* **EXERCISE DIRECTIONS**
Search the data for the word "intros". Reproduce every line where it is found.

Saved entries
Lemma add_operand_scalar h this n m l s :
  h !! this = Some (matrix n m l) → is_table n m l →
  add_operand this (matrix n m l) (ANum s) h
  = Ok () (<[this := matrix n m (tabulate n m (λ r c, entry l r c + num_or0 s)%float)]>
             (h ++ [matrix n m (tabulate n m (λ _ _, num_or0 s))])).
Proof.
  intros Hthis Hl. unfold add_operand. cbn beta iota. simpl rows. simpl cols. simpl ext.
  set (B := tabulate n m (λ _ _, num_or0 s)).
  assert ((m' ← new_Matrix (CPair (Some n) (Some m)); zero m' (Num s);; mret (AMat m')) h
          = Ok (AMat (length h)) (h ++ [matrix n m B])) as E.
  { run (new_Matrix_pair (Some n) (Some m) h).
    set (o1 := {| rows := Some n; cols := Some m; value := _ |}).
    rewrite <-(st_id (length h) o1 (h ++ [o1]) (alloc_lookup h o1)) at 1.
    run (zero_st _ _ _ (alloc_lookup h o1) (value o1) (Num s)).
    simpl ext. rewrite or0_Num. simpl value.
    rewrite drop_ge, app_nil_r by (unfold reset_rows; by rewrite length_map, length_seq).
    rewrite st_alloc. unfold B, matrix, with_value. simpl. by rewrite nums_const. }
  run E.
  assert (is_table n m B) as HB by apply is_table_tabulate.
  rewrite (add_nest_st (h ++ [matrix n m B]) this (length h) n m l B);
    [|by apply lookup_app_l_Some|done|apply alloc_lookup|done].
  do 3 f_equal. apply (table_ext n m); [apply is_table_tabulate|apply is_table_tabulate|].
  intros r c Hr Hc. rewrite !entry_tabulate by done. unfold B. by rewrite entry_tabulate.
Qed.

(** Adding a scalar s to a well-formed n-by-m matrix A materialises a
    uniform n-by-m matrix (a new object of the store) and adds it cell by
    cell.  The uniform matrix is filled by [zero], which stores [s || 0]:
    in the mutating form the receiver keeps its shape and its cell (i, j),
    read back with [get], is A(i, j) + (s || 0); the free-function form
    returns a new matrix, which starts from zeros, with the cells
    (0 + A(i, j)) + (s || 0), and leaves A as it was. *)
Lemma add_scalar_broadcast (h : heap) (this : ref) (n m : nat) (l : table) (s : float) :
  h !! this = Some (matrix n m l) → is_table n m l →
  let B := tabulate n m (λ _ _, num_or0 s) in
  let R := tabulate n m (λ r c, entry l r c + num_or0 s)%float in
  let R' := tabulate n m (λ r c, (0 + entry l r c) + num_or0 s)%float in
  let h' := <[this := matrix n m R]> (h ++ [matrix n m B]) in
  add this [ANum s] h = Ok this h' ∧
  (∀ i j, i < n → j < m →
     get this (Z.of_nat i) (Z.of_nat j) h' = Ok (Num (entry l i j + num_or0 s)) h') ∧
  Matrix_add [AMat this; ANum s] h = Ok (length h) (h ++ [matrix n m R'; matrix n m B]) ∧
  (∀ i j, i < n → j < m →
     get (length h) (Z.of_nat i) (Z.of_nat j) (h ++ [matrix n m R'; matrix n m B])
     = Ok (Num ((0 + entry l i j) + num_or0 s)) (h ++ [matrix n m R'; matrix n m B])).
Proof.
  intros Hthis Hl B R R' h'.
  assert (this < length h) as Hlt by (by apply lookup_lt_Some in Hthis).
  assert (is_table n m R) as HR by apply is_table_tabulate.
  assert (is_table n m R') as HR' by apply is_table_tabulate.
  assert (∀ i j, i < n → j < m → entry R i j = (entry l i j + num_or0 s)%float) as HRe.
  { intros i j Hi Hj. unfold R. by rewrite entry_tabulate. }
  assert (∀ i j, i < n → j < m →
            entry R' i j = ((0 + entry l i j) + num_or0 s)%float) as HRe'.
  { intros i j Hi Hj. unfold R'. by rewrite entry_tabulate. }
  split_and!.
  - unfold add. run (deref_ok _ _ _ Hthis). simpl for_args.
    erewrite bind_ok; cycle 1.
    { erewrite bind_ok; [done|]. by apply add_operand_scalar. }
    done.
  - intros i j Hi Hj. rewrite <-HRe by done.
    apply (get_inside h' this n m R i j); [|done|done|done].
    unfold h'. apply list_lookup_insert_eq. rewrite length_app. lia.
  - unfold Matrix_add.
    assert (list_find (λ a, is_Some (is_matrix a)) [AMat this; ANum s] = Some (0, AMat this))
      as -> by done.
    run (deref_ok _ _ _ Hthis). simpl rows. simpl cols.
    run (new_Matrix_pair (Some n) (Some m) h).
    set (o1 := {| rows := Some n; cols := Some m; value := _ |}).
    rewrite <-(st_id (length h) o1 (h ++ [o1]) (alloc_lookup h o1)) at 1.
    run (zero_st _ _ _ (alloc_lookup h o1) (value o1) Undef).
    simpl ext. simpl or0. simpl value.
    rewrite drop_ge, app_nil_r by (unfold reset_rows; by rewrite length_map, length_seq).
    rewrite st_alloc.
    set (Z0 := tabulate n m (λ _ _, 0%float)).
    assert (with_value o1 (replicate n (Some (replicate m (Num 0)))) = matrix n m Z0) as ->.
    { unfold Z0, matrix, with_value. simpl. by rewrite nums_const. }
    set (h1 := h ++ [matrix n m Z0]).
    assert (h1 !! length h = Some (matrix n m Z0)) as Hres by apply alloc_lookup.
    assert (h1 !! this = Some (matrix n m l)) as Hthis1 by (by apply lookup_app_l_Some).
    assert (is_table n m Z0) as HZ0 by apply is_table_tabulate.
    set (S1 := tabulate n m (λ r c, entry Z0 r c + entry l r c)%float).
    assert (is_table n m S1) as HS1 by apply is_table_tabulate.
    assert (tabulate n m (λ r c, entry S1 r c + num_or0 s)%float = R') as HS1R.
    { apply (table_ext n m); [apply is_table_tabulate|done|]. intros r c Hr Hc.
      unfold S1, Z0, R'. by rewrite !entry_tabulate by done. }
    assert (add (length h) [AMat this; ANum s] h1
            = Ok (length h) (h ++ [matrix n m R'; matrix n m B])) as Eadd.
    { unfold add. run (deref_ok _ _ _ Hres). simpl for_args.
      erewrite bind_ok; cycle 1.
      { erewrite bind_ok; cycle 1.
        { apply (add_operand_matrix h1 (length h) this n m Z0 l); done. }
        fold S1.
        erewrite bind_ok; [done|].
        apply (add_operand_scalar _ (length h) n m S1 s); [|done].
        apply list_lookup_insert_eq. unfold h1. rewrite length_app. simpl. lia. }
      cbn beta. unfold mret, M_ret. f_equal. rewrite HS1R. fold B.
      rewrite insert_app_l by (unfold h1; rewrite length_insert, length_app; simpl; lia).
      rewrite list_insert_insert_eq. unfold h1.
      rewrite insert_app_r_alt by lia.
      replace (length h - length h) with 0 by lia. simpl.
      by rewrite <-app_assoc. }
    by run Eadd.
  - intros i j Hi Hj. rewrite <-HRe' by done.
    apply (get_inside _ (length h) n m R' i j); [|done|done|done].
    rewrite lookup_app_r by lia. by replace (length h - length h) with 0 by lia.
Qed.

* **ANSWER BELOW**
  intros Hthis Hl. unfold add_operand. cbn beta iota. simpl rows. simpl cols. simpl ext.
  intros r c Hr Hc. rewrite !entry_tabulate by done. unfold B. by rewrite entry_tabulate.
  intros Hthis Hl B R R' h'.
  { intros i j Hi Hj. unfold R. by rewrite entry_tabulate. }
  { intros i j Hi Hj. unfold R'. by rewrite entry_tabulate. }
  - intros i j Hi Hj. rewrite <-HRe by done.
    { apply (table_ext n m); [apply is_table_tabulate|done|]. intros r c Hr Hc.
  - intros i j Hi Hj. rewrite <-HRe' by done.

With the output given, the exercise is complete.